Emily and I have missed that window for the past two years contending with rain, failed queens and small swarmy colonies, but this year our hopes are pinned on two supers on Myrtle’s hive.
With five hives we can’t yet claim the honey as ours. Good weather and strong queens are needed for the bees to make enough stores to see all colonies through winter and to give us a harvest.
Today we wouldn’t tell if the bees were on track. We were rained out and though some beekeepers did open their hives, they were met with a roar from the bees. Albert’s artistic ladies had been playing in the roof making a construction worthy of Tate Modern.
Thomas’s Italian ‘teddy bear’ bees were remarkably calm despite the rain and nursing queen cells. The nuc with the old queen had been experimenting with natural comb. Thomas explained that they start by building two oval segments on either side of the frame before joining them up.
The rain was falling thick and fast now, so we gave up for the day. On my way home I reflected so much time is spent wishing for honey, we forget that the bees are doing something even more amazing all the time – building honeycomb.
I’ve blogged about the wonder of honeycomb before, but it’s worth repeating.

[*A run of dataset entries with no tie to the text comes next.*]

(* ===== verification/Digest.v ===== *)
(** * Hash functions used by the program

    CRC-32 ([crc32fast]) and SHA-256 ([sha2]) are third-party code.  The
    development is parametric in them: [Digests] lists the two functions and the
    only facts about them that are used anywhere, which are their result types
    ([u32] and [[u8; 32]]).  A streaming hasher fed with several slices computes
    the hash of their concatenation. *)

From S2P Require Import Prelude.
From stdpp Require Import options.
#[local] Open Scope N_scope.

Class Digests : Type := {
  crc32 : list byte -> N;
  sha256 : list byte -> list byte;
  crc32_u32 : forall b, crc32 b <= u32_max;
  sha256_length : forall b, len (sha256 b) = 32
}.

(** A simple instance, used only to evaluate witnesses: a rolling sum kept to
    the bits of [mask]. *)
Definition rolling (base mask : N) (b : list byte) : N :=
  foldl (fun a x => N.land (a * base + Byte.to_N x + 1) mask) 7 b.

Definition rolling_digests : Digests.
Proof.
  refine {|
    crc32 b := N.land (rolling 31 (N.ones 32) b) (N.ones 32);
    sha256 b := le_bytes 32 (rolling 257 (N.ones 60) b)
  |}.
  - intros b. rewrite N.land_ones. apply N.lt_succ_r.
    change (N.succ u32_max) with (2 ^ 32). by apply N.mod_lt.
  - intros b. unfold len. by rewrite length_le_bytes.
Defined.
Lemma torn_tail_recoverable capsule identity phase payload limits view link k :
  len capsule + len (record_of (new_generation (len capsule) link identity phase payload))
    <= isize_max ->
  header_wf (header_of (new_generation (len capsule) link identity phase payload)) ->
  linked (view_newest view) (new_generation (len capsule) link identity phase payload) ->
  len payload <= cl_max_generation_bytes limits ->
  (0 < k < length (record_of (new_generation (len capsule) link identity phase payload)))%nat ->
  is_recoverable_torn_tail
    (capsule ++ take k (record_of (new_generation (len capsule) link identity phase payload)))
    (len capsule) (cv_generations view) limits = Ok true.
Proof.
  set (g := new_generation (len capsule) link identity phase payload).
  intros Hfit Hwf Hlink Hp Hk. pose proof isize_lt_u64.
  assert (Hlen : len (capsule ++ take k (record_of g)) = len capsule + N.of_nat k).
  { rewrite len_app. unfold len at 2. rewrite length_take. lia. }
  pose proof (len_encode_header _ Hwf) as Hle.
  assert (Hrec : len (record_of g) = record_len (len payload)).
  { unfold record_of, record_len. rewrite !len_app, Hle. simpl. lia. }
  assert (Hk' : N.of_nat k < record_len (len payload)) by (unfold len in Hrec at 1; lia).
  unfold is_recoverable_torn_tail. rewrite Hlen. ok_step.
  replace (len capsule + N.of_nat k - len capsule) with (N.of_nat k) by lia.
  rewrite (proj2 (N.eqb_neq _ _)) by lia.
  destruct (N.ltb_spec (N.of_nat k) HEADER_BYTES) as [|Hge]; [done |].
  unfold record_len in *. ok_step. ok_step.
  assert (Hs : subslice (len capsule) (len capsule + HEADER_BYTES)
    (capsule ++ take k (record_of g)) = encode_header (header_of g)).
  { unfold record_of. rewrite take_app_ge by (unfold len in Hle; lia).
    apply subslice_middle; [done | lia]. }
  rewrite Hs. eapply bind_step; [by apply decode_encode_header |]. cbv beta.
  simpl hd_payload_len. ok_step. ok_step. ok_step.
  { rewrite checked_add_in by lia. simpl. rewrite checked_add_in by lia. simpl.
    apply checked_add_in. lia. }
  rewrite (proj2 (N.leb_gt _ _)) by lia.
  eapply bind_step; [|reflexivity]. apply (proj2 (validate_chain_Ok _ _ tt)).
  unfold linked, view_newest in Hlink. simpl. by destruct (last (cv_generations view)).
Qed.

The honeybee builds honeycomb from wax secreted by the abdominal glands, which is passed along the legs to the mouth and moulded into hexagonal cells. She builds row upon row of perfect six-sided cells in a precise hexagonal array.
Marcus du Sautoy gives a lovely explanation of why bees choose hexagons to build their comb on BBC’s ‘The Code’. “The bees’ primary need is to store as much honey as they can, while using as little precious wax as possible.” To produce a regular-shaped interlocking network, bees can choose three shapes: triangles, squares or hexagons. A hexagon requires the least amount of wax to build and stores the highest volume of honey, which makes it the most efficient shape. “It is a solution that was only mathematically proven a few years ago. The hexagonal array is the most efficient storage solution the bees could have chosen,” says Marcus. “Yet with a little help from evolution they worked it out for themselves millions of years ago.”
Rain or shine we will get wax from our bees, and watching this brings a new appreciation for candles.